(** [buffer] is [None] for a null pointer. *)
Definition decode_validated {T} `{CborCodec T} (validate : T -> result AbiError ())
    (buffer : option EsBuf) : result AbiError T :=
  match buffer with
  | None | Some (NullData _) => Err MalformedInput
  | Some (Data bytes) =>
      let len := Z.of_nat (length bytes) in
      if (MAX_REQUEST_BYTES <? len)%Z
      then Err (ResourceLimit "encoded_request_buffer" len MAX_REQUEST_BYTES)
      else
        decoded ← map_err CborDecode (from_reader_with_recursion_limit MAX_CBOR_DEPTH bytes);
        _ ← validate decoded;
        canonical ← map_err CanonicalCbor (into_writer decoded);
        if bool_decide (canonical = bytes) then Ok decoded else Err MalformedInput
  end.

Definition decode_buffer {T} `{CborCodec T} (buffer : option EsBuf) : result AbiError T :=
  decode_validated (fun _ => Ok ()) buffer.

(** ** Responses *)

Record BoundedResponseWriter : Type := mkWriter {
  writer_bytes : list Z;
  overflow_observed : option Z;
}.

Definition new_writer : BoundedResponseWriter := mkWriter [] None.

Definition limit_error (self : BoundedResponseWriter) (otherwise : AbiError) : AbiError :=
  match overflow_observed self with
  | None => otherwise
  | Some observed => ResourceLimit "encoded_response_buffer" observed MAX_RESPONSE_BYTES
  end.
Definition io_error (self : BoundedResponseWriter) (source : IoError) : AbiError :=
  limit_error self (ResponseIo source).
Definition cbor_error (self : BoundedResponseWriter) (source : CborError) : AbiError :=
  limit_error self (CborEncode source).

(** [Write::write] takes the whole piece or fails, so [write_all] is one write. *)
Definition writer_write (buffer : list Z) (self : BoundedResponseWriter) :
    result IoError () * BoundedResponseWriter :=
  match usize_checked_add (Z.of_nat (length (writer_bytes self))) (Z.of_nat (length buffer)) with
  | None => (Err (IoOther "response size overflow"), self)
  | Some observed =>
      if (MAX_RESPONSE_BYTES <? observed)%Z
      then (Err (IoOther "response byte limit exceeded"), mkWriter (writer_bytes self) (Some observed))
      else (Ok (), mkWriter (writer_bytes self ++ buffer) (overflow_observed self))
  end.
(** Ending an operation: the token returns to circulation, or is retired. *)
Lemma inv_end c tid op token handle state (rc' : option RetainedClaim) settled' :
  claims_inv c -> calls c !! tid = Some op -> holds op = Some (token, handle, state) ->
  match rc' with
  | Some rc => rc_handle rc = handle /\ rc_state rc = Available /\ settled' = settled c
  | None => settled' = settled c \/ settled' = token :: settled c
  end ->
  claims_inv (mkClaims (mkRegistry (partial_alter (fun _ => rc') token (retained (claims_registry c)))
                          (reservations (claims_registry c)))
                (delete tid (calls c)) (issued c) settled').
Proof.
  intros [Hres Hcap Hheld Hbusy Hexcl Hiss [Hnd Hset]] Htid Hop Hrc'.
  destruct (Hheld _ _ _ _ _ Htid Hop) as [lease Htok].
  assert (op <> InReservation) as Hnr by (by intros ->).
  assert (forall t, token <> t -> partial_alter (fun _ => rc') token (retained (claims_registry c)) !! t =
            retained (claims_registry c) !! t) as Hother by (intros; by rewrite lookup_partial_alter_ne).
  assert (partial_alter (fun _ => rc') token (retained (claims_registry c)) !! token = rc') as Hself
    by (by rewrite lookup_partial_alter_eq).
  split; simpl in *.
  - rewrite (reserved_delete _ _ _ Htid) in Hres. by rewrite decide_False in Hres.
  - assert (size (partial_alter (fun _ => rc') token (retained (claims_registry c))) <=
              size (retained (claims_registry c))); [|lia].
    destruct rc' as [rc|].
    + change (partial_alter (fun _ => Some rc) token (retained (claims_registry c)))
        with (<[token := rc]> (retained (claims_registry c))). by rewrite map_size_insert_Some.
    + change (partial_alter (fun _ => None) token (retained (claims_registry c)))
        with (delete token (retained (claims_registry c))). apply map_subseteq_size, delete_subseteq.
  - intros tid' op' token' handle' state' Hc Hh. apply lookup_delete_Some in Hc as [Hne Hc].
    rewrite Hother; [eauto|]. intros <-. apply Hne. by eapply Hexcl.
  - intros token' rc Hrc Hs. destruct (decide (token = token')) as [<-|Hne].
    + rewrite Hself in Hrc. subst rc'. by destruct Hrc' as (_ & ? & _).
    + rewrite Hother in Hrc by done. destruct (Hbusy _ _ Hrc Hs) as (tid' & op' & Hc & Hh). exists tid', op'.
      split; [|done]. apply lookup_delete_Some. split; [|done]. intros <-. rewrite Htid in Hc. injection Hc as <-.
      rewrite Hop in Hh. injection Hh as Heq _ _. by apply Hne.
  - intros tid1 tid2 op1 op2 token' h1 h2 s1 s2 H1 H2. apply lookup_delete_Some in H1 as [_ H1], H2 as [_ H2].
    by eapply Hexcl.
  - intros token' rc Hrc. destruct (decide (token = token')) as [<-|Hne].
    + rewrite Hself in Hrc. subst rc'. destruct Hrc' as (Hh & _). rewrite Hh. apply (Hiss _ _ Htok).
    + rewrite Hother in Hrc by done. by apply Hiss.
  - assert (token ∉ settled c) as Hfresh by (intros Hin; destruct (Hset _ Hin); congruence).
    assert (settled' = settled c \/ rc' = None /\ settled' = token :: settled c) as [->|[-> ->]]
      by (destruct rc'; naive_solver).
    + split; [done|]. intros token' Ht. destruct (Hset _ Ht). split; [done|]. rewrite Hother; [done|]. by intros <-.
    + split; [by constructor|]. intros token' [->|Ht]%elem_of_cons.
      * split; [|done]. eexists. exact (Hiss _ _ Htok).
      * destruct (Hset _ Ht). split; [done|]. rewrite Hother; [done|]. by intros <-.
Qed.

**EXERCISE OBJECTIVE:**
Using the data above, reproduce exactly the lines from the line that contains "observed => ResourceLimit" through the line that contains "(** Ending an", including both.

**THE ANSWER:**
  | Some observed => ResourceLimit "encoded_response_buffer" observed MAX_RESPONSE_BYTES
  end.
Definition io_error (self : BoundedResponseWriter) (source : IoError) : AbiError :=
  limit_error self (ResponseIo source).
Definition cbor_error (self : BoundedResponseWriter) (source : CborError) : AbiError :=
  limit_error self (CborEncode source).

(** [Write::write] takes the whole piece or fails, so [write_all] is one write. *)
Definition writer_write (buffer : list Z) (self : BoundedResponseWriter) :
    result IoError () * BoundedResponseWriter :=
  match usize_checked_add (Z.of_nat (length (writer_bytes self))) (Z.of_nat (length buffer)) with
  | None => (Err (IoOther "response size overflow"), self)
  | Some observed =>
      if (MAX_RESPONSE_BYTES <? observed)%Z
      then (Err (IoOther "response byte limit exceeded"), mkWriter (writer_bytes self) (Some observed))
      else (Ok (), mkWriter (writer_bytes self ++ buffer) (overflow_observed self))
  end.
(** Ending an operation: the token returns to circulation, or is retired. *)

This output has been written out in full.